___ INFORMATION SHOWN
(** What a pass over the queue promises: a refinement of the specification that
    leaves the leases alone, and each selected task as [R] says. *)
Definition pass (R : TaskRow → TaskRow → Prop) (rows : list TaskRow) (n : Z) (d d' : DB) : Prop :=
  rtc sched_step d d' ∧ leases d' = leases d ∧ n = Z.of_nat (length rows) ∧
  (∀ row, row ∈ rows → ∃ t', tasks d' !! t_id row = Some t' ∧ R row t').

Definition due_retries (d : DB) (project : string) (lim : Z) (now : Instant) : list TaskRow :=
  limit lim (order_by (lex by_due by_id) (select (queued d project T_RETRY_PENDING now) (tasks d))).
Definition promoted (t t' : TaskRow) : Prop :=
  t_state t' = T_READY ∧ t_attempt_count t' = t_attempt_count t.

Lemma promote_pass project actor lim n w w' :
  promote_due_retries self project actor lim w = (Ok n, w') → sched_inv (w_db w) →
  live_as (w_db w) actor R_SYSTEM ∧
  ∃ now, pass promoted (due_retries (w_db w) project lim (sql_at now)) n (w_db w) (w_db w').
Proof.
  unfold promote_due_retries. intros Hrun Hinv. schedinv. rewrite <- Hdb in *. split; [done|].
  match goal with H : forM _ _ (tick ?w1) = _ |- _ => exists (w_ticks w1); rename H into Hloop end.
  eapply (rows_steps promoted (λ t, t_state t = T_RETRY_PENDING)) in Hloop; try done.
  - destruct Hloop as (? & ? & _ & ?). by split_and!.
  - intros row w0 u w1 H1 Ht Hs _. rinv.
    match goal with H : _transition _ _ _ _ _ _ _ = (_, ?w2) |- _ => rename w2 into w1;
      apply transition_ok in H as (_ & _ & _ & e & now & _ & Hdb1) end.
    eapply row_effect_of;
      [eapply (moves_of _ _ _ _ (task_with T_READY (t_version row + 1) now)); [done|by rewrite Hdb1|done]
      |done| |by rewrite Hdb1].
    intros Hm. eapply step_promote; [exact Hm|done..|by rewrite Hdb1].
  - apply query_NoDup, Hinv.
  - eapply query_rows; [done|]. intros t Hq. unfold queued in Hq. by bsplit.
Qed.

(** Ending every open attempt of a task leaves none open. *)
Lemma all_ended id now failure (m : gmap string Attempt) k a :
  update_where (λ a, bool_decide (a_task_id a = id) && bool_decide (a_ended_at a = None))
    (attempt_with A_abandoned (Some now) failure) m !! k = Some a →
  a_task_id a = id → a_ended_at a ≠ None.
Proof.
  rewrite lookup_update_where. destruct (m !! k) as [b|]; [|done]. simpl. intros [= <-].
  destruct (_ && _) eqn:Hb; [done|]. intros Hid He. rewrite Hid, He in Hb.
  by rewrite !bool_decide_eq_true_2 in Hb.
Qed.

(** Abandoned work is retried, or has failed when no attempt is left. *)
Definition reaped (t t' : TaskRow) : Prop :=
  t_attempt_count t' = t_attempt_count t ∧
  t_state t' = (if max_attempts t <=? t_attempt_count t then T_FAILED else T_RETRY_PENDING) ∧
  if max_attempts t <=? t_attempt_count t then t_due_at t' = None
  else ∃ n, t_due_at t' = expiry_at n (retry_seconds self (t_attempt_count t)).

Lemma reap_row_effect i actor now row w u w' :
  reap_row self i actor now row w = (Ok u, w') → tasks (w_db w) !! t_id row = Some row →
  busy (t_state row) → row_effect reaped (w_db w) (w_db w') row.
Proof.
  unfold reap_row. intros Hrun Ht Hb. schedinv.
  match goal with H : _record_negative _ _ _ _ _ _ _ = _ |- _ => apply record_negative_ok in H as [g Hn] end.
  match goal with H : _transition _ _ _ _ _ _ _ = _ |- _ =>
    apply transition_ok in H as (_ & _ & -> & e & now1 & _ & Hdb1) end.
  unfold _retry_due in *.
  match goal with H : _expires _ _ = _ |- _ => apply expires_exact in H as [-> ->] end.
  rewrite Hn in Hdb1. simpl in *.
  destruct (ts_max_attempts (t_spec row) <=? t_attempt_count row) eqn:Hopen; schedinv.
  - match goal with H : _transition _ _ _ _ _ _ _ = _ |- _ =>
      apply transition_ok in H as (_ & _ & -> & e2 & now2 & _ & Hdb2) end.
    simpl in *. rewrite Hdb1 in Hdb2. rewrite Hdb2.
    eapply row_effect_of; [eapply moves_of; [exact Ht|simpl; by rewrite !alter_alter|done]| | |done];
      [unfold reaped, max_attempts; simpl; rewrite Hopen; eauto|]. intros Hm.
    eapply step_end; [exact Hm| |done|simpl; apply attempt_with_evolves|simpl; apply all_ended].
    bsplit. right. right. done.
  - simpl. rewrite Hdb1.
    eapply row_effect_of; [eapply moves_of; [exact Ht|simpl; by rewrite !alter_alter|done]| | |done];
      [unfold reaped, max_attempts; simpl; rewrite Hopen; eauto|]. intros Hm.
    eapply step_end; [exact Hm| |done|simpl; apply attempt_with_evolves|simpl; apply all_ended].
    bsplit. right. left. done.
Qed.

Definition abandoned_rows (d : DB) (project : string) (lim : Z) (now : Instant) : list TaskRow :=
  limit lim (order_by by_updated (select (abandoned d project now) (tasks d))).

Lemma reap_pass project actor lim n w w' :
  reap_expired self project actor lim w = (Ok n, w') → sched_inv (w_db w) →
  live_as (w_db w) actor R_SYSTEM ∧
  ∃ now, pass reaped (abandoned_rows (w_db w) project lim (sql_at now)) n (w_db w) (w_db w').
Proof.
  unfold reap_expired. intros Hrun Hinv. schedinv. rewrite <- Hdb in *. split; [done|].
  match goal with H : forM _ _ (tick (tick ?w1)) = _ |- _ => exists (w_ticks w1); rename H into Hloop end.
  eapply (rows_steps reaped (λ t, busy (t_state t))) in Hloop; try done.
  - destruct Hloop as (? & ? & _ & ?). by split_and!.
  - intros row w0 u w1 H1 Ht Hs _. by eapply reap_row_effect.
  - apply query_NoDup, Hinv.
  - eapply query_rows; [done|]. intros t Hq. unfold abandoned in Hq. bsplit.
    match goal with H : memb _ _ = true |- _ => apply memb_true in H as Hin end.
    apply elem_of_cons in Hin as [?|[?|[]%not_elem_of_nil]%elem_of_cons]; [by left|by right].
Qed.

Lemma lease_op_tables pv op d0 :
  keeps (λ d, tasks d = tasks d0 ∧ attempts d = attempts d0) (run_lease_op pv op).
Proof.
  destruct op; [| | | |apply run_op_keeps; constructor; intros;
    first [by apply keeps_constraint_write | by apply keeps_write]];
  unfold run_lease_op, ignore, acquire, renew, release,
    require_current_fence, take, put_lease, _append_audit, _holder_id, verify_in_transaction,
    _require_match, _is_active, _assert_task_scope, _expires, _now; keeps_walk;
  first [ apply keeps_verify | by apply keeps_constraint_write
        | apply keeps_append_event; intros; by apply keeps_constraint_write ].
Qed.

Lemma claim_none project vp ttl w w' :
  claim_next self project vp ttl w = (Ok None, w') → w_db w' = w_db w.
Proof.
  unfold claim_next. intros Hrun. schedinv. destruct (head _) as [t|]; schedinv; [|done].
  match goal with H : still_leased _ _ = _ |- _ => apply still_leased_ok in H as [Hdb2 _] end.
  match type of Hrun with (if ?b then _ else _) _ = _ => destruct b; rinv; [|discriminate] end.
  by rewrite Hdb2.
Qed.

Lemma claim_next_ok project vp ttl o w w' :
  claim_next self project vp ttl w = (Ok o, w') → sched_inv (w_db w) →
  match o with
  | None => w_db w' = w_db w
  | Some c => ∃ t, tasks (w_db w) !! t_id t = Some t ∧ t_state t = T_READY ∧
      t_attempt_count t < max_attempts t ∧
      claimed (w_db w) (w_db w') project (vp_principal_id vp) ttl t c
  end.
Proof.
  intros Hrun Hinv. destruct o as [c|].
  - destruct (claim_facts _ _ _ _ _ _ _ Hrun) as (_ & _ & k & t & n & Hk & Hs & _ & Hlt & _ & _ & Hc).
    exists t. rewrite (si_tasks _ Hinv _ _ Hk). done.
  - by eapply claim_none.
Qed.

Lemma run_sched_op_steps op w :
  sched_inv (w_db w) → rtc sched_step (w_db w) (w_db (run_sched_op self op w).2).
Proof.
  intros Hinv. destruct (run_sched_op self op w) as [[u|x] w'] eqn:Hrun; simpl;
    [|by rewrite (run_sched_op_atomic _ _ _ _ _ Hrun)].
  destruct op; simpl in Hrun; unfold ignore in Hrun; rinv.
  - match goal with H : promote_due_retries _ _ _ _ _ = _ |- _ => apply promote_pass in H as (_ & now & [? _]) end; done.
  - match goal with H : claim_next _ _ _ _ _ = (Ok ?o, _) |- _ =>
      apply claim_next_ok in H; [|done]; destruct o as [c|] end; [|by rewrite H].
    destruct H as (t & Ht & Hs & Hlt & Hc). apply rtc_once. by eapply claim_step.
  - apply rtc_once. by eapply start_step.
  - apply rtc_once. by eapply complete_step.
  - apply rtc_once. by eapply fail_step.
  - match goal with H : reap_expired _ _ _ _ _ = _ |- _ => apply reap_pass in H as (_ & now & [? _]) end; done.
  - apply rtc_once. destruct (lease_op_tables _ _ (w_db w) _ _ _ Hrun) as [? ?]; [done|].
    by apply step_other.
Qed.

(** C30: refinement: every call of the scheduler, and every call of the lease and
    identity managers between them, is a sequence of steps of the
    specification, none when it raises. *)
Theorem scheduler_refines op w :
  sched_inv (w_db w) → rtc sched_step (w_db w) (w_db (run_sched_op self op w).2).
Proof. apply run_sched_op_steps. Qed.

(** Through any sequence of calls every task keeps its attempts numbered from
    one without gaps or repetitions, at most [max_attempts] of them, and an
    attempt that has not ended is the last one of a task that is leased or
    running. *)
Theorem attempts_stay_bounded ops w :
  sched_inv (w_db w) → sched_inv (w_db (run_sched_ops self ops w)).
Proof.
  apply run_sched_ops_keeps. intros op w0 r w' Hrun Hinv.
  pose proof (run_sched_op_steps op w0 Hinv) as Hsteps. rewrite Hrun in Hsteps.
  by eapply steps_keep_inv.
Qed.

(** ** Fences of claims *)
Lemma release_lease_le d0 k f now : keeps (lease_le d0) (release_lease k f now).
Proof.
  apply keeps_write. intros d Hle. etrans; [exact Hle|]. intros j l Hl. simpl.
  destruct (decide (k = j)) as [->|]; [rewrite lookup_alter_eq, Hl|rewrite lookup_alter_ne by done];
    simpl; eexists; split; try done; [|right; tauto].
  right. by destruct (l_fence l =? f).
Qed.

Lemma write_le d0 f : (∀ d, leases (f d) = leases d) → keeps (lease_le d0) (write f).
Proof. intros Hf. apply keeps_write. intros d Hle. etrans; [exact Hle|]. by apply lease_le_same. Qed.

Lemma transition_le d0 row target actor reason vp :
  keeps (lease_le d0) (_transition self row target actor reason vp).
Proof.
  unfold _transition, update_task. keeps_walk; [apply keeps_append_event; intros; by apply keeps_constraint_write|].
  by apply write_le.
Qed.

Lemma record_negative_le d0 row fp cls sev route now :
  keeps (lease_le d0) (_record_negative row fp cls sev route now).
Proof. unfold _record_negative. keeps_walk; first [by apply write_le|by apply keeps_constraint_write]. Qed.

Lemma run_sched_op_le op d0 : keeps (lease_le d0) (run_sched_op self op).
Proof.
  pose proof transition_le. pose proof record_negative_le. pose proof release_lease_le.
  assert (∀ vp, keeps (lease_le d0) (_worker_id vp)) by (intros; apply keeps_pure, pure_worker).
  assert (∀ vp, keeps (lease_le d0) (_system_id vp)) by (intros; apply keeps_pure, pure_system).
  assert (∀ c vp, keeps (lease_le d0) (owns c vp)) by (intros; apply keeps_pure, pure_owns).
  destruct op as [| | | | | |pv op];
    try (unfold run_sched_op, ignore, promote_due_retries,
    start, complete, fail, reap_expired, reap_row, task_row, _require_claim, _require_executable_run,
    _retry_due, _expires, _now, update_task, update_attempts; keeps_walk; auto; by apply write_le).
  - intros w r w' Hrun Hle. etrans; [exact Hle|]. simpl in Hrun. destruct r as [u|x].
    + unfold ignore in Hrun. rinv. match goal with H : claim_next _ _ _ _ _ = (Ok ?o, _) |- _ =>
        rename H into Hc; destruct o as [c|] end.
      * apply claim_facts in Hc as (_ & _ & k & t & n & _ & _ & _ & _ & _ & _ & Hcl).
        destruct (cl_db _ _ _ _ _ _ _ Hcl) as (issued & now & e & _ & Hl & _).
        eapply lease_le_insert; [exact Hl|]. intros l0 Hl0. left. simpl.
        rewrite (cl_fence _ _ _ _ _ _ _ Hcl), Hl0. simpl. lia.
      * apply lease_le_same. by rewrite (claim_none _ _ _ _ _ Hc).
    + by rewrite (run_sched_op_atomic self (SoClaim project worker ttl) _ _ _ Hrun).
  - intros w r w' Hrun Hle. etrans; [exact Hle|].
    pose proof (run_lease_op_le pv op w) as Hl. simpl in Hrun. by rewrite Hrun in Hl.
Qed.

Lemma run_sched_ops_le ops w : lease_le (w_db w) (w_db (run_sched_ops self ops w)).
Proof. apply run_sched_ops_keeps; [intros op; apply run_sched_op_le|done]. Qed.

(** A worker's calls on a claim. *)
Definition act_ok {A} (m : P A) (w : World) : Prop := ∃ a w', m w = (Ok a, w').

Lemma act_needs_lease c vp w :
  act_ok (start self c vp) w ∨ act_ok (complete self c vp) w ∨
  (∃ cls msg sev route, act_ok (fail self c vp cls msg sev route) w) →
  ∃ n, holds (w_db w) (sql_at n) c.
Proof.
  intros [(u & w' & Hrun)|[(u & w' & Hrun)|(cls & msg & sev & route & u & w' & Hrun)]];
    unfold start, complete, fail in Hrun; schedinv; rewrite <- Hdb; by eexists.
Qed.

Lemma over_not_held d now c : over d (tc_resource_key c) (tc_fence c) → holds d now c → False.
Proof.
  intros (l & Hl & Ho) [(l' & Hl' & _ & _ & Hf & Ha) _]. assert (l' = l) as -> by congruence.
  unfold active_at in Ha. bsplit. destruct Ho as [?|[_ ?]]; [lia|done].
Qed.

(** No call on the claim succeeds from [w] on, whatever calls come between. *)
Definition dead_claim (c : TaskClaim) (w : World) : Prop := ∀ ops vp,
  let w1 := run_sched_ops self ops w in
  ¬ act_ok (start self c vp) w1 ∧ ¬ act_ok (complete self c vp) w1 ∧
  ∀ cls msg sev route, ¬ act_ok (fail self c vp cls msg sev route) w1.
______
◆ DESCRIPTION OF THE TASK ◆
Reproduce exactly the lines that run from the start of the records to the line with "(attempt_with A_abandoned (Some", both included.

◆ TASK RESPONSE ◆
(** What a pass over the queue promises: a refinement of the specification that
    leaves the leases alone, and each selected task as [R] says. *)
Definition pass (R : TaskRow → TaskRow → Prop) (rows : list TaskRow) (n : Z) (d d' : DB) : Prop :=
  rtc sched_step d d' ∧ leases d' = leases d ∧ n = Z.of_nat (length rows) ∧
  (∀ row, row ∈ rows → ∃ t', tasks d' !! t_id row = Some t' ∧ R row t').

Definition due_retries (d : DB) (project : string) (lim : Z) (now : Instant) : list TaskRow :=
  limit lim (order_by (lex by_due by_id) (select (queued d project T_RETRY_PENDING now) (tasks d))).
Definition promoted (t t' : TaskRow) : Prop :=
  t_state t' = T_READY ∧ t_attempt_count t' = t_attempt_count t.

Lemma promote_pass project actor lim n w w' :
  promote_due_retries self project actor lim w = (Ok n, w') → sched_inv (w_db w) →
  live_as (w_db w) actor R_SYSTEM ∧
  ∃ now, pass promoted (due_retries (w_db w) project lim (sql_at now)) n (w_db w) (w_db w').
Proof.
  unfold promote_due_retries. intros Hrun Hinv. schedinv. rewrite <- Hdb in *. split; [done|].
  match goal with H : forM _ _ (tick ?w1) = _ |- _ => exists (w_ticks w1); rename H into Hloop end.
  eapply (rows_steps promoted (λ t, t_state t = T_RETRY_PENDING)) in Hloop; try done.
  - destruct Hloop as (? & ? & _ & ?). by split_and!.
  - intros row w0 u w1 H1 Ht Hs _. rinv.
    match goal with H : _transition _ _ _ _ _ _ _ = (_, ?w2) |- _ => rename w2 into w1;
      apply transition_ok in H as (_ & _ & _ & e & now & _ & Hdb1) end.
    eapply row_effect_of;
      [eapply (moves_of _ _ _ _ (task_with T_READY (t_version row + 1) now)); [done|by rewrite Hdb1|done]
      |done| |by rewrite Hdb1].
    intros Hm. eapply step_promote; [exact Hm|done..|by rewrite Hdb1].
  - apply query_NoDup, Hinv.
  - eapply query_rows; [done|]. intros t Hq. unfold queued in Hq. by bsplit.
Qed.

(** Ending every open attempt of a task leaves none open. *)
Lemma all_ended id now failure (m : gmap string Attempt) k a :
  update_where (λ a, bool_decide (a_task_id a = id) && bool_decide (a_ended_at a = None))
    (attempt_with A_abandoned (Some now) failure) m !! k = Some a →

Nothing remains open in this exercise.